Companies issuing debt in the public markets included the following:

  • Fannie Mae (NYSE:FNM) sold $2 billion in three-month bills and $1 billion in 30-year bonds;
  • UBS sold $1.25 billion in two-year floating rate notes.

Hot tip
Homebuilder bonds recently overtook papermaker securities to win the dubiously coveted title of "riskiest junk bond issuers." Data from Morgan Stanley (NYSE:MS), as reported by Bloomberg, showed that in the 30 days ended July 6, the spread over Treasuries for homebuilder securities rose 1.07% to 4.53. That surpassed the 4.44% average spread for paper and forest-product makers.

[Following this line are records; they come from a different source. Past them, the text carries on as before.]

(* ===== verification/Unshare.v ===== *)
(** * Unshare: leaving shared structures

    Models [check_unshare_flags], [unshare_fs], [unshare_fd], [ksys_unshare] and
    [unshare_files] of [kernel/fork.c].  The state is what the caller shares (file
    system information, descriptor table, credentials, namespaces) with the
    reference counts of all live objects; the constructors of new objects that
    are not in this repository are the answers [unshare_env]. *)

From Stdlib Require Import ZArith Lia.
From stdpp Require Import base list gmap.
From S2P Require Import Prelude Fork.

(** ** State *)

Record ustate := Ust {
  cur_fs : option Z; fs_users : gmap Z Z;
  cur_files : option Z; files_count : gmap Z Z;
  cur_cred : Z; cred_usage : gmap Z Z;
  cur_nsproxy : Z; ns_count : gmap Z Z;
  sem_exited : bool;        (** exit_sem was called *)
  shm_exited : bool;        (** exit_shm and shm_init_task were called *)
  alloc_lock : bool         (** task_lock *)
}.

(** What the callees answer; new objects are numbers. *)
Record unshare_env := UnshareEnv {
  thread_group_empty : bool;
  sighand_count : Z;
  current_is_single_threaded : bool;
  copy_fs_struct : option Z;
  dup_fd : Z + Z;                          (** error or new table *)
  unshare_userns : Z -> Z + option Z;      (** error, or new credentials if the flags ask *)
  unshare_nsproxy_namespaces : Z -> Z + option Z;
  set_cred_ucounts : Z;
  drop_ref : gmap Z Z -> Z -> res (gmap Z Z);   (** the put functions: one reference less *)
  free_fs : gmap Z Z -> Z -> res (gmap Z Z)     (** free_fs_struct *)
}.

The downgrade of subprime mortgage loans by Moody's and Standard & Poor's highlight concerns that the subprime sector's woes will spread to curtail the entire mortgage finance industry. This fear, in turn, is showing up in homebuilder debt, creating wider spreads. Credit ratings of firms such as Pulte Homes (NYSE:PHM) and Ryland Group (NYSE:RYL) are hovering just above junk level, where companies such as KB Home (NYSE:KBH) and Beazer Homes (NYSE:BZH) already reside.

Is it time to buy now? Some think the selling of homebuilders' bonds is overdone, citing favorable interest rates, falling home prices, and a strong economy. But a sound portfolio should not be constructed on such speculation. Homebuilders continue to post weak earnings and bleak outlooks. Even Fed Chief Bernanke chimed in last week and acknowledged that the housing market may weaken economic growth. Better to forego some higher yields and feather your nest with more conservative investments.

Fool contributor S.J. Caplan has been an undercover fixed-income aficionado ever since serving in banking and legal capacities covering debt underwriting as well as fixed income derivatives. She owns U.S. Treasuries and shares of the Fidelity Inflation Protected Bond Fund. She prefers her portfolio shaken, not stirred. Fannie Mae is an Inside Value recommendation. The world is not enough for the Fool's disclosure policy.